Monday, 14 February 2011

Your Immune System & How to Boost it Naturally

Your immune system includes your thymus gland, spleen, lymph, bone marrow and red blood cells.

It may be weakened by cold, damp weather, digestive problems, fatigue, insufficient exercise, excessive use of computers and mobile phones and stress.

  • Take daily exercise to encourage lymphatic drainage which aids detoxification
  • Try to reduce stress and find ways to create personal empty space
  • Include raw foods and juices which contain enzymes to strengthen immune system.
  • Follow a winter course of broad spectrum, high potency probiotics to promote a healthy gut
  • Reduce central heating levels to combat unhealthy organisms, which thrive in muggy environments
  • Avoid sugar, added salt, refined carbohydrates, caffeine and limit alcohol
  • Increase antioxidant intake by including fresh fruit and vegetables daily
  • Ensure sufficient sleep, especially during winter months
  • Drink at least 2 litres water regularly throughout day
For a strong immune system all B vitamins, as well as vitamins A, C and E are essential as well as selenium, zinc and co-enzyme Q 10. Super foods which boost immunity include:
  • Short grain brown rice·Ground flax seeds, sunflower, pumpkin and sesame seeds
  • Onions and garlic· Seaweeds· Broccoli, kale, ‘Cavolo Nero’ cabbage
  • Shitake and Portobello mushrooms· Sweet potatoes, beetroot, celeriac
  • Blackcurrants, blackberries, blueberries
  • Organic poultry, wild game, oily fish and seafood

Carrot, Beetroot and Celeriac Juice Cleanser

This juice contains many cleansing properties as well as being charged with powerful nutrients.

In Europe poor farming practices have lead to low levels of magnesium in the soil. Magnesium is vital for the body to function effectively. It strengthens the bone matrix, aids muscle and nerve function and is essential for detoxification of cells.

Organic carrots, beetroots and celeriac all contain useful amounts of magnesium.

  • ¼ organic beetroot
  • ¼ organic celeriac root
  • 2 large carrots
  • 2 sticks organic celery
  • 1 cm. piece root ginger
  • ½ lemon, juiced

1. Wash root vegetables thoroughly.

2. Prepare root vegetables into pieces small enough to pass through juicing machine.

3. Process celery sticks and root ginger.

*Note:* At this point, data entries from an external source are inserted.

Lemma memreserves_complete s l s' : Grammar.memreserves s l s' ->
  forall n o, (left_ s + 2 <= n)%nat -> looks s' o -> reserve_start o = false -> does (memreserves n) s l s'.
Proof.
  induction 1 as [s|re rest l s s1 s' H Hs IH Hc]; intros [|n] o Hn Hl Ho; try lia; cbn [memreserves].
  - run. destruct o as [[]|]; try done; run.
  - pose proof (memreserve_left _ _ _ H).
    assert (Hm : does (let? re := memreserve n in let? rest := memreserves n in lift (chain_reserve_entry [re] rest)) s l s').
    { eapply then_does; [by apply memreserve_complete; [|lia]|]. eapply then_does; [eapply IH; eauto; lia|]. run. }
    inversion H; subst; (eapply then_does; [by eapply peek_does, looks_shift|]); exact Hm.
Qed.

Lemma devicetree_looks flags s tree s' : Grammar.devicetree fopen contents flags s tree s' ->
  exists o, looks s o /\ reserve_start o = false /\ o <> Some DT_V1 /\ o <> Some DT_PLUGIN.
Proof.
  induction 1; try done; [eexists; split; [by eapply looks_shift|done]|].
  match goal with H : Grammar.dt_ref _ _ _ |- _ => inversion H; subst end;
    (eexists; split; [by eapply looks_shift|done]).
Qed.

Lemma sourcefile_complete s dti s' :
  Grammar.sourcefile fopen contents s dti s' -> looks s' None -> does (sourcefile fopen contents) s dti s'.
Proof.
  intros H Hl. inversion H as [flags reserves tree cpuid ? s1 s2 ? Hh Hm Ht Hc]; subst. unfold sourcefile.
  destruct (devicetree_looks _ _ _ _ Ht) as (o & Ho & Hr & Hv & Hp).
  assert (exists o', looks s1 o' /\ o' <> Some DT_V1 /\ o' <> Some DT_PLUGIN) as (o' & Hl' & Hv' & Hp').
  { inversion Hm as [|re ? ? ? ? ? Hre]; subst; [by exists o|].
    inversion Hre; subst; (eexists; split; [by eapply looks_shift|done]). }
  eapply then_does; [eapply (headers_complete _ _ _ Hh); eauto; lia|].
  eapply then_does; [eapply (memreserves_complete _ _ _ Hm); eauto; lia|].
  eapply then_does; [|run]. unfold does. rewrite (devicetree_read _ _ _ _ Ht). apply prepeat_stop.
  unfold devicetree_step. run.
Qed.

(** [sourcefile] read up to the end of the input: what the grammar derives. *)
Lemma sourcefile_exact s dti s' :
  looks s' None -> does (sourcefile fopen contents) s dti s' <-> Grammar.sourcefile fopen contents s dti s'.
Proof. intros Hl. split; [apply sourcefile_sound|]. intros H. by apply sourcefile_complete. Qed.
End complete.

(** ** Fuel

    With more fuel than a measure of the tokens left the result is the same,
    whatever the tokens are. That it is not [Fuel] is shown further down. *)

Lemma then_same {A B} (p q : parser A) (k k' : A -> parser B) s :
  p s = q s -> (forall a s1, does p s a s1 -> k a s1 = k' a s1) -> pthen p k s = pthen q k' s.
Proof. unfold pthen, does. intros <- H. destruct (p s) as [[[a s1]|]|]; [by apply H|done..]. Qed.

(** Two parsers with the same next step: the same steps after it. *)
Ltac agree :=
  repeat (cbn beta iota; match goal with
    | |- ?x = ?x => reflexivity
    | |- pthen ?p _ ?s = pthen ?p _ ?s => apply then_same; [reflexivity|]; intros; parts
    | |- (match ?x with _ => _ end) ?s = (match ?x with _ => _ end) ?s => destruct x eqn:?
    end).

Lemma repeat_same {A B} (body body' : A -> parser (A + B)) L :
  rounds body -> (forall a s, (left_ s <= L)%nat -> body a s = body' a s) ->
  forall n a s, (left_ s <= L)%nat -> repeat_ n body a s = repeat_ n body' a s.
Proof.
  intros Hr Hb n. induction n as [|n IH]; intros a s Hl; [done|]. cbn [repeat_]. apply then_same; [by apply Hb|].
  intros [a1|b] s1 H; [|done]. apply Hr in H. apply IH. lia.
Qed.

Lemma level_left ops n s v s' : does (level ops (integer_unary n)) s v s' -> (left_ s' < left_ s)%nat.
Proof. intros H. apply level_sound in H; [by apply integers_left in H|apply expressions_sound]. Qed.

Lemma level_same ops n m L :
  (forall s, (left_ s <= L)%nat -> integer_unary n s = integer_unary m s) ->
  forall s, (left_ s <= L)%nat -> level ops (integer_unary n) s = level ops (integer_unary m) s.
Proof.
  intros Hu. induction ops as [|op ops IH]; intros s Hl; cbn [level]; [by apply Hu|].
  apply then_same; [by apply IH|]. intros a s1 H%level_left. unfold prepeat.
  apply (repeat_same _ _ L); [apply binary_rounds| |lia]. clear -IH. intros a s Hl. unfold binary. agree.
  lefts. apply then_same; [apply IH; lia|]. done.
Qed.
(* ===== verification/DtcSource.v ===== *)
(** dtc/treesource.c: the live tree written as source text, with the positions
    of the [annotate] option. [dt_from_source] is with the driver, in DtcMain. *)
From S2P Require Import Prelude Monad Ctype DtcUtil DtcSrcpos DtcData DtcTree DtcFlat.

(** What the comments are made from: the level of [annotate], and where the
    nodes and properties come from, by the position of the node and the number
    of the property. *)
Record notes := Notes {
  annotate : Z;
  note_files : srcfiles;
  note_prop : list nat -> nat -> list srcpos;
  note_node : list nat -> list srcpos;
}.

Definition no_notes : notes := Notes 0 no_srcfiles (fun _ _ => []) (fun _ => []).

(** The comment for a position, at the start or the end of what it covers. *)
Definition write_note (a : notes) (first : bool) (pos : list srcpos) : res (list byte) :=
  if annotate a =? 0 then Ret [] else
  let! srcstr := (if first then srcpos_string_first else srcpos_string_last) (note_files a) pos (annotate a) in
  Ret match srcstr with Some s => str " /* " ++ s ++ str " */" | None => [] end.

Definition write_prefix (level : nat) : list byte := replicate level tab.

Definition isstring (c : byte) : bool :=
  isprint c || bool_decide (c = x00) || bool_decide (c ∈ [x07; x08; x09; x0a; x0b; x0c; x0d]).

(** [char] is signed. *)
Definition char_val (c : byte) : Z := if b2z c <? 128 then b2z c else b2z c - 256.

(** What is printed for one character: [PRIx8] is the conversion of an int. *)
Definition write_char (c : byte) : list byte :=
  match c with
  | x07 => str "\a"
  | x08 => str "\b"
  | x09 => str "\t"
  | x0a => str "\n"
  | x0b => str "\v"
  | x0c => str "\f"
  | x0d => str "\r"
  | "\"%byte => str "\\"
  | x22 => ["\"%byte; quote]
  | x00 => str "\0"
  | _ => if isprint c then [c] else str "\x" ++ fmt_x 2 (u32 (char_val c))
  end.

(** [s] is the [len] bytes. *)
Definition write_propval_string (s : list byte) : res (list byte) :=
  match s with
  | [] => Ret []
  | _ =>
    let! _ := c_assert (bool_decide (last s = Some x00)) in
    Ret (quote :: flat_map write_char (removelast s) ++ [quote])
  end.

(** One number of [width] bytes. *)
Definition write_int (p : list byte) (width : Z) : res (list byte) :=
  if width =? 1 then let! c := char_at p 0 in Ret (fmt_x 2 (b2z c))
  else if width =? 2 then let! v := dtb_ld16 p 0 in Ret (str "0x" ++ fmt_x 2 v)
  else if width =? 4 then let! v := dtb_ld32 p 0 in Ret (str "0x" ++ fmt_x 2 v)
  else if width =? 8 then let! v := dtb_ld64 p 0 in Ret (str "0x" ++ fmt_x 2 v)
  else Ret [].

(** The numbers of [p], with spaces between; [n] bounds their count. *)
Fixpoint write_ints (n : nat) (p : list byte) (width : Z) : res (list byte) :=
  match n, p with
  | S n, _ :: _ =>
    let! w := write_int p width in
    let rest := drop (Z.to_nat width) p in
    let! r := write_ints n rest width in
    Ret (w ++ (if bool_decide (rest = []) then [] else str " ") ++ r)
  | _, _ => Ret []
  end.

Definition write_propval_int (p : list byte) (width : Z) : res (list byte) :=
  let! _ := c_assert (zlen p mod width =? 0) in
  write_ints (length p) p width.

Definition has_data_type_information (m : marker) : bool :=
  match m_type m with
  | TYPE_UINT8 | TYPE_UINT16 | TYPE_UINT32 | TYPE_UINT64 | TYPE_STRING => true
  | _ => false
  end.

(** The first marker of the list with a type. *)
Definition next_type_marker (l : list marker) : option marker :=
  snd <$> find_first has_data_type_information l.

(** [rest] follows [m]. *)
Definition type_marker_length (m : marker) (rest : list marker) : Z :=
  match next_type_marker rest with
  | Some next => u32 (m_offset next - m_offset m)
  | None => 0
  end.

Definition delim_start (t : markertype) : list byte :=
  match t with
  | TYPE_UINT8 => str "["
  | TYPE_UINT16 => str "/bits/ 16 <"
  | TYPE_UINT32 => str "<"
  | TYPE_UINT64 => str "/bits/ 64 <"
  | _ => []
  end.

Definition delim_end (t : markertype) : list byte :=
  match t with
  | TYPE_UINT8 => str "]"
  | TYPE_UINT16 | TYPE_UINT32 | TYPE_UINT64 => str ">"
  | _ => []
  end.

(** The labels inside a value that are not at the start of a string, and not
    at the start of a cell. *)
Definition not_string_label (v : list byte) (m : marker) : res bool :=
  if 0 <? m_offset m then
    let! c := char_at v (m_offset m - 1) in Ret (negb (bool_decide (c = x00)))
  else Ret false.

Fixpoint any_not_string_label (v : list byte) (l : list marker) : res bool :=
  match l with
  | [] => Ret false
  | m :: l =>
    let! b := if bool_decide (m_type m = LABEL) then not_string_label v m else Ret false in
    let! r := any_not_string_label v l in
    Ret (b || r)
  end.

Definition guess_value_type (prop : property) : res markertype :=
  let v := d_val (p_val prop) in
  let len := zlen v in
  let ms := d_markers (p_val prop) in
  let nnotstring := existsb (fun c => negb (isstring c)) v in
  let nnul := zlen (filter (fun c => c = x00) v) in
  let! nnotstringlbl := any_not_string_label v ms in
  let nnotcelllbl := existsb (fun m => bool_decide (m_type m = LABEL) && negb (m_offset m mod 4 =? 0)) ms in
  let! c := char_at v (len - 1) in
  if bool_decide (c = x00) && negb nnotstring && (nnul <=? len - nnul) && negb nnotstringlbl then Ret TYPE_STRING
  else if (len mod 4 =? 0) && negb nnotcelllbl then Ret TYPE_UINT32
  else Ret TYPE_UINT8.

(** The values of the chunk as numbers or a string of the type. *)
Definition write_chunk (t : markertype) (p : list byte) : res (list byte) :=
  match t with
  | TYPE_UINT16 => write_propval_int p 2
  | TYPE_UINT32 => write_propval_int p 4
  | TYPE_UINT64 => write_propval_int p 8
  | TYPE_STRING => write_propval_string p
  | _ => write_propval_int p 1
  end.

(** The loop over the markers; [emit_type] is the type of the chunk that is
    open. *)
Fixpoint write_chunks (v : list byte) (emit_type : markertype) (ms : list marker) : res (list byte) :=
  match ms with
  | [] => Ret []
  | m :: rest =>
    let len := zlen v in
    let chunk_len := u64 (match rest with next :: _ => m_offset next | [] => len end - m_offset m) in
    let data_len := match type_marker_length m rest with 0 => u64 (len - m_offset m) | n => n end in
    let! '(emit_type, head) :=
      if has_data_type_information m then Ret (m_type m, str " " ++ delim_start (m_type m))
      else if bool_decide (m_type m = LABEL) then
        let! ref := nonnull (m_ref m) in Ret (emit_type, str " " ++ ref ++ str ":")
      else Ret (emit_type, if negb (m_offset m =? 0) then str " " else []) in
    if bool_decide (emit_type = TYPE_NONE) then
      let! _ := c_assert (chunk_len =? 0) in
      let! r := write_chunks v emit_type rest in
      Ret (head ++ r)
    else
      let! p := bytes_from v (m_offset m) (Z.to_nat chunk_len) in
      let! body := write_chunk emit_type p in
      if chunk_len =? data_len then
        let delim := delim_end emit_type ++ (if u64 (m_offset m + chunk_len) =? len then [] else str ",") in
        let! r := write_chunks v TYPE_NONE rest in
        Ret (head ++ body ++ delim ++ r)
      else
        let! r := write_chunks v emit_type rest in
        Ret (head ++ body ++ r)
  end.

Definition write_propval (a : notes) (prop : property) (pos : list srcpos) : res (list byte) :=
  let v := d_val (p_val prop) in
  let ms := d_markers (p_val prop) in
  if zlen v =? 0 then let! note := write_note a true pos in Ret (str ";" ++ note ++ [nl]) else
  let! ms :=
    if is_null (next_type_marker ms) then
      (* data type information missing, need to guess *)
      let! t := guess_value_type prop in Ret (Marker t 0 None :: ms)
    else Ret ms in
  let! body := write_chunks v TYPE_NONE ms in
  let! note := write_note a true pos in
  Ret (str " =" ++ body ++ str ";" ++ note ++ [nl]).

Definition write_labels (l : list label) : list byte :=
  flat_map (fun l => if l_deleted l then [] else l_label l ++ str ": ") l.

(** The properties from number [i] on of the node at [pos]. *)
Fixpoint write_properties (a : notes) (level : nat) (pos : list nat) (i : nat) (ps : list property) : res (list byte) :=
  match ps with
  | [] => Ret []
  | p :: ps =>
    if p_deleted p then write_properties a level pos (S i) ps else
    let! v := write_propval a p (note_prop a pos i) in
    let! r := write_properties a level pos (S i) ps in
    Ret (write_prefix (S level) ++ write_labels (p_labels p) ++ p_name p ++ v ++ r)
  end.

Fixpoint write_tree_source_node (a : notes) (tree : node) (level : nat) (pos : list nat) {struct tree}
    : res (list byte) :=
  let name := if bool_decide (n_name tree = []) then str "/" else n_name tree in
  let! start := write_note a true (note_node a pos) in
  let! props := write_properties a level pos 0 (n_proplist tree) in
  let! kids :=
    (fix children (i : nat) (cs : list node) : res (list byte) :=
      match cs with
      | [] => Ret []
      | child :: cs =>
        if n_deleted child then children (S i) cs else
        let! s := write_tree_source_node a child (S level) (pos ++ [i]) in
        let! r := children (S i) cs in
        Ret (nl :: s ++ r)
      end) 0%nat (n_children tree) in
  let! end_ := write_note a false (note_node a pos) in
  Ret (write_prefix level ++ write_labels (n_labels tree) ++ name ++ str " {" ++ start ++ [nl] ++
       props ++ kids ++ write_prefix level ++ str "};" ++ end_ ++ [nl]).

Definition write_memreserve (re : reserve_info) : list byte :=
  write_labels (rs_labels re) ++ str "/memreserve/" ++ tab :: str "0x" ++ fmt_x 16 (rs_address re) ++
  str " 0x" ++ fmt_x 16 (rs_size re) ++ str ";" ++ [nl].

Definition dt_to_source (a : notes) (dti : dt_info) : res (list byte) :=
  let! tree := write_tree_source_node a (dt dti) 0 [] in
  Ret (str "/dts-v1/;" ++ [nl; nl] ++ flat_map write_memreserve (reservelist dti) ++ tree).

3. Add lemon juice to vegetable juice and serve immediately.

Slow Roasted Garlic

The immune boosting qualities of garlic are well known. It is a powerful antiviral, antibacterial, antifungal and is helpful in treating ear infections, sore throats, catarrh, bronchitis, diarrhoea, digestive complaints as well as high cholesterol levels. It contains a sulphur compound, allicin, which aids helps to eliminate cholesterol from the body and reduces the amount of unhealthy fats which the liver produces.


Serves 4

  • 125 ml rape seed oil
  • 2 large heads of garlic, whole and unpeeled
  • small bunch fresh thyme, rosemary and bay leaf
  • ½ lemon, juiced

  1. Heat oven to 230C, Gas 8.
  2. Place garlic bulbs in roasting dish, lay herbs on top and drizzle with oil.
  3. Roast for 20 – 30 minutes.
  4. Centres of the individual cloves should be soft and sweet tasting.
  5. Squeeze lemon juice over bulbs and serve with hot savoury dishes.

Risotto to boost immune system

This is not haute cuisine, but it’s easy to prepare, full of nourishment and tastes good.

  • Boosts immune system
  • Detoxifying
  • Rich in B vitamins
  • Contains betacarotene, vitamin C and minerals
  • Deeply hydrating and healing for gut
  • Generally therapeutic
  • Supports weight loss

Quantity given for one person for two meals

  • 85g (3 oz) brown rice (short grain is essential for therapeutic qualities, available Holland & Barrett)
  • 375 ml (¾ pint) good quality chicken or vegetable stock, fat free
  • 2 carrots, grated
  • 1 garlic clove, crushed
  • 4 small broccoli florets
  • 30g (1 oz) frozen peas
  • 1 tsp concentrated tomato puree
  • ½ lemon, juiced
  • 1 tbsp freshly chopped parsley

  1. Place rice in medium sized saucepan with stock, cover and cook gently for 30-40 minutes, adding extra water or stock if necessary, till rice is thoroughly cooked.
  2. Add remaining ingredients and cook for further 2-3 minutes.